(** C4: [PaiNNInteraction.forward] never returns a (q', mu', dtm) triple.
    The self term of line 136 raises a TypeError for every [mui], because
    [torch.transpose] is called without its two dimensions; the compression
    layer called with the extra arguments 1 and 2 raises a TypeError as
    well.  So every evaluation ends in an exception: the one raised by lines
    122 to 132 when they fail, the TypeError of line 136 otherwise. *)
Theorem interaction_forward_never_returns :
  forall (blk : PaiNNInteraction.t) (a : PaiNNInteraction.args) (out : stdout),
    (forall mui out1,
        torch_transpose [PTensor mui] out1 = (Raise TypeError, out1)
        /\ PaiNNInteraction.self_term blk mui out1 = (Raise TypeError, out1))
    /\ (forall x out1,
           call_module
             (EquivariantCompressionLayer.forward (PaiNNInteraction.compression_layer blk))
             [PTensor x; PInt 1; PInt 2] out1
           = (Raise TypeError, out1))
    /\ raises (PaiNNInteraction.forward blk a) out
    /\ ((exists e out1,
            PaiNNInteraction.aggregate blk a out = (Raise e, out1)
            /\ PaiNNInteraction.forward blk a out = (Raise e, out1))
        \/ (exists s out1,
               PaiNNInteraction.aggregate blk a out = (Ok s, out1)
               /\ PaiNNInteraction.forward blk a out = (Raise TypeError, out1))).
Proof.
  intros blk a out.
  split; [intros mui out1; split; reflexivity|].
  split; [intros x out1; reflexivity|].
  split; [apply interaction_forward_raises | apply interaction_forward_cases].
Qed.

(** With the vector feature in the documented layout [atoms, 3, 2F] the
    scalar aggregate of line 129 is computed and the compression layer of
    line 130 raises a RuntimeError, before anything is written. *)
Lemma interaction_forward_documented_layout :
  (exists sc,
      PaiNNInteraction.scalar_aggregate Examples.interaction1 Examples.args1_documented []
      = (Ok sc, []))
  /\ PaiNNInteraction.forward Examples.interaction1 Examples.args1_documented []
     = (Raise RuntimeError, []).
Proof. split; [eexists|]; reflexivity. Qed.

(** C2: on two atoms joined by two edges, lines 122 to 132 complete (after
    the compression layer has written one empty line) and line 136 then
    raises a TypeError: no q' and no mu' are returned. *)
Theorem interaction_forward_raises_at_self_term :
  (exists s,
      PaiNNInteraction.aggregate Examples.interaction1 Examples.args1 []
      = (Ok s, [newline])
      /\ shape (PaiNNInteraction.dq (PaiNNInteraction.scalar_part s)) = [2; 1; 1]
      /\ shape (PaiNNInteraction.dmu s) = [2; 3; 3])
  /\ PaiNNInteraction.forward Examples.interaction1 Examples.args1 []
     = (Raise TypeError, [newline]).
Proof.
  split.
  - eexists. split; [reflexivity|]. split; reflexivity.
  - reflexivity.
Qed.

(** C10: the compression layer writes an empty line to standard output on
    every call that reaches line 33, and so does the interaction block that
    calls it. *)
Theorem interaction_forward_prints :
  snd (EquivariantCompressionLayer.forward Examples.compression0 Examples.vectors0 [])
  = [newline]
  /\ snd (PaiNNInteraction.forward Examples.interaction1 Examples.args1 [])
     = [newline].
Proof. split; reflexivity. Qed.

(** ** Aggregation over edges *)

Lemma edge_sum_perm : forall idx a x order order',
  Permutation order order' -> edge_sum order idx a x = edge_sum order' idx a x.
Proof.
  intros idx a x order order' P.
  induction P as [| e l l' _ IH | e e' l | l l' l'' _ IH1 _ IH2]; simpl.
  - reflexivity.
  - now rewrite IH.
  - ring.
  - now rewrite IH1.
Qed.

Lemma edge_sum_seq : forall idx pre a x acc,
  index_add_from (length pre) idx a x acc
  = (acc + edge_sum (seq (length pre) (length idx)) (pre ++ idx) a x)%R.
Proof.
  induction idx as [|z idx IH]; intros pre a x acc; simpl.
  - ring.
  - replace (S (length pre)) with (length (pre ++ [z]))
      by (rewrite length_app; simpl; lia).
    rewrite IH. rewrite <- app_assoc. simpl.
    rewrite nth_middle.
    rewrite length_app. simpl. rewrite Nat.add_1_r.
    destruct (z =? Z.of_nat a)%Z; ring.
Qed.

Lemma index_add_from_absent : forall idx e a x acc,
  ~ In (Z.of_nat a) idx -> index_add_from e idx a x acc = acc.
Proof.
  induction idx as [|z idx IH]; intros e a x acc Hn; simpl.
  - reflexivity.
  - destruct (Z.eqb_spec z (Z.of_nat a)) as [E|_].
    + exfalso. apply Hn. now left.
    + apply IH. intro H. apply Hn. now right.
Qed.

Lemma scatter_add_grouped : forall x idx n out r out',
  scatter_add x idx n out = (Ok r, out') ->
  out' = out /\ grouped_sums x idx n r.
Proof.
  intros x idx n out r out'. unfold scatter_add.
  destruct (shape x) as [|E s] eqn:Hs; [discriminate|].
  destruct ((length idx =? E) && forallb (index_in_range n) idx)%bool; [|discriminate].
  unfold ret. intro H. inversion H. subst out'. split; [reflexivity|].
  unfold grouped_sums. simpl. rewrite Hs. split; [reflexivity|]. split.
  - intros order atom rest P.
    rewrite (edge_sum_perm idx atom _ order _ P).
    rewrite (edge_sum_seq idx [] atom _ 0%R). simpl. ring.
  - intros atom rest Hn. now apply index_add_from_absent.
Qed.

Lemma scalar_aggregate_grouped : forall blk a out sc out1,
  PaiNNInteraction.scalar_aggregate blk a out = (Ok sc, out1) ->
  grouped_sums (PaiNNInteraction.dq_edges sc) (PaiNNInteraction.idx_i a)
               (PaiNNInteraction.n_atoms a) (PaiNNInteraction.dq sc).
Proof.
  intros blk a out sc out1 H. unfold PaiNNInteraction.scalar_aggregate in H.
  apply bind_inv_ok in H. destruct H as ([[xj muj] mui] & o1 & _ & H).
  apply bind_inv_ok in H. destruct H as ([[dq_e dmuR] dmumu] & o2 & _ & H).
  apply bind_inv_ok in H. destruct H as (dq & o3 & Hdq & H).
  unfold ret in H. inversion H. subst sc. simpl.
  now apply scatter_add_grouped in Hdq.
Qed.

(** ** PaiNNInteraction: indices and filter width *)

Lemma linear_shape_rank3 : forall L x a b v,
  shape x = [a; b; v] -> v = in_features L ->
  forall out, linear L x out
              = (Ok (mkT [a; b; out_features L] (linear_value L (get x))), out).
Proof.
  intros L x a b v Hs Hv out. unfold linear. rewrite Hs. simpl.
  subst v. now rewrite Nat.eqb_refl.
Qed.

Lemma context_net_shape : forall blk x A out,
  shape x = [A; 1; PaiNNInteraction.n_atom_basis blk] ->
  exists y,
    PaiNNInteraction.interatomic_context_net blk x out = (Ok y, out)
    /\ shape y = [A; 1; 3 * PaiNNInteraction.n_atom_basis blk].
Proof.
  intros blk x A out Hs.
  unfold PaiNNInteraction.interatomic_context_net, dense.
  erewrite bind_ok
    by (erewrite bind_ok by (apply linear_shape_rank3 with (1 := Hs); reflexivity);
        reflexivity).
  erewrite bind_ok by (apply linear_shape_rank3 with (a := A) (b := 1)
                         (v := PaiNNInteraction.n_atom_basis blk); reflexivity).
  eexists. split; reflexivity.
Qed.

Lemma wrap_index_some : forall n z, wraps n z -> exists i, wrap_index n z = Some i.
Proof.
  intros n z [Hl Hu]. unfold wrap_index.
  destruct (Z.leb_spec 0 z) as [H0|H0]; simpl.
  - destruct (Z.ltb_spec z (Z.of_nat n)); [eauto | lia].
  - destruct (Z.ltb_spec z 0); [|lia]. simpl.
    destruct (Z.leb_spec (- Z.of_nat n) z); [eauto | lia].
Qed.

Lemma wrap_index_none : forall n z, ~ wraps n z -> wrap_index n z = None.
Proof.
  intros n z H. unfold wrap_index, wraps in *.
  destruct (Z.leb_spec 0 z) as [H0|H0]; simpl.
  - destruct (Z.ltb_spec z (Z.of_nat n)); [lia|].
    destruct (Z.ltb_spec z 0); [lia | reflexivity].
  - destruct (Z.ltb_spec z 0); [|lia]. simpl.
    destruct (Z.leb_spec (- Z.of_nat n) z); [lia | reflexivity].
Qed.

Lemma wrap_indices_some : forall n idx,
  (forall z, In z idx -> wraps n z) -> exists rows, wrap_indices n idx = Some rows.
Proof.
  induction idx as [|z idx IH]; intro H; simpl.
  - eauto.
  - destruct (wrap_index_some n z) as [i ->]; [apply H; now left|].
    destruct IH as [rows ->]; [intros; apply H; now right|]. eauto.
Qed.

Lemma wrap_indices_none : forall n idx z,
  In z idx -> ~ wraps n z -> wrap_indices n idx = None.
Proof.
  induction idx as [|y idx IH]; intros z Hin Hz; simpl.
  - contradiction.
  - destruct Hin as [->|Hin].
    + now rewrite (wrap_index_none n z Hz).
    + rewrite (IH z Hin Hz). now destruct (wrap_index n y).
Qed.

Lemma wraps_dec : forall n idx,
  (forall z, In z idx -> wraps n z) \/ (exists z, In z idx /\ ~ wraps n z).
Proof.
  induction idx as [|y idx [IH|(z & Hin & Hz)]].
  - left. intros z [].
  - assert (D : wraps n y \/ ~ wraps n y) by (unfold wraps; lia).
    destruct D as [Hy|Hy].
    + left. intros z [<-|Hin]; auto.
    + right. exists y. split; [now left | assumption].
  - right. exists z. split; [now right | assumption].
Qed.

Lemma index_rows_ok : forall x n s idx out,
  shape x = n :: s -> (forall z, In z idx -> wraps n z) ->
  exists r, index_rows x idx out = (Ok r, out) /\ shape r = length idx :: s.
Proof.
  intros x n s idx out Hs H. unfold index_rows. rewrite Hs.
  destruct (wrap_indices_some n idx H) as [rows ->].
  eexists. split; reflexivity.
Qed.

Lemma index_rows_out_of_range : forall x n s idx z out,
  shape x = n :: s -> In z idx -> ~ wraps n z ->
  index_rows x idx out = (Raise IndexError, out).
Proof.
  intros x n s idx z out Hs Hin Hz. unfold index_rows. rewrite Hs.
  now rewrite (wrap_indices_none n idx z Hin Hz).
Qed.

Lemma gather_ok : forall blk a A smu out,
  shape (PaiNNInteraction.q a) = [A; 1; PaiNNInteraction.n_atom_basis blk] ->
  shape (PaiNNInteraction.mu a) = A :: smu ->
  (forall z, In z (PaiNNInteraction.idx_j a) -> wraps A z) ->
  (forall z, In z (PaiNNInteraction.idx_i a) -> wraps A z) ->
  exists xj muj mui,
    PaiNNInteraction.gather blk a out = (Ok (xj, muj, mui), out)
    /\ shape xj = [length (PaiNNInteraction.idx_j a); 1;
                   3 * PaiNNInteraction.n_atom_basis blk]
    /\ shape muj = length (PaiNNInteraction.idx_j a) :: smu
    /\ shape mui = length (PaiNNInteraction.idx_i a) :: smu.
Proof.
  intros blk a A smu out Hq Hmu Hj Hi.
  destruct (context_net_shape blk _ A out Hq) as (x & Hx & Hsx).
  destruct (index_rows_ok x A _ _ out Hsx Hj) as (xj & Hxj & Hsxj).
  destruct (index_rows_ok _ A smu _ out Hmu Hj) as (muj & Hmuj & Hsmuj).
  destruct (index_rows_ok _ A smu _ out Hmu Hi) as (mui & Hmui & Hsmui).
  exists xj, muj, mui. unfold PaiNNInteraction.gather.
  rewrite (bind_ok _ _ _ _ _ _ _ Hx), (bind_ok _ _ _ _ _ _ _ Hxj),
          (bind_ok _ _ _ _ _ _ _ Hmuj), (bind_ok _ _ _ _ _ _ _ Hmui).
  repeat split; assumption.
Qed.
-=-=-
Work to complete:
Reproduce each line from the listing above that includes the word "Theorem".

Output:
Theorem interaction_forward_never_returns :
Theorem interaction_forward_raises_at_self_term :
Theorem interaction_forward_prints :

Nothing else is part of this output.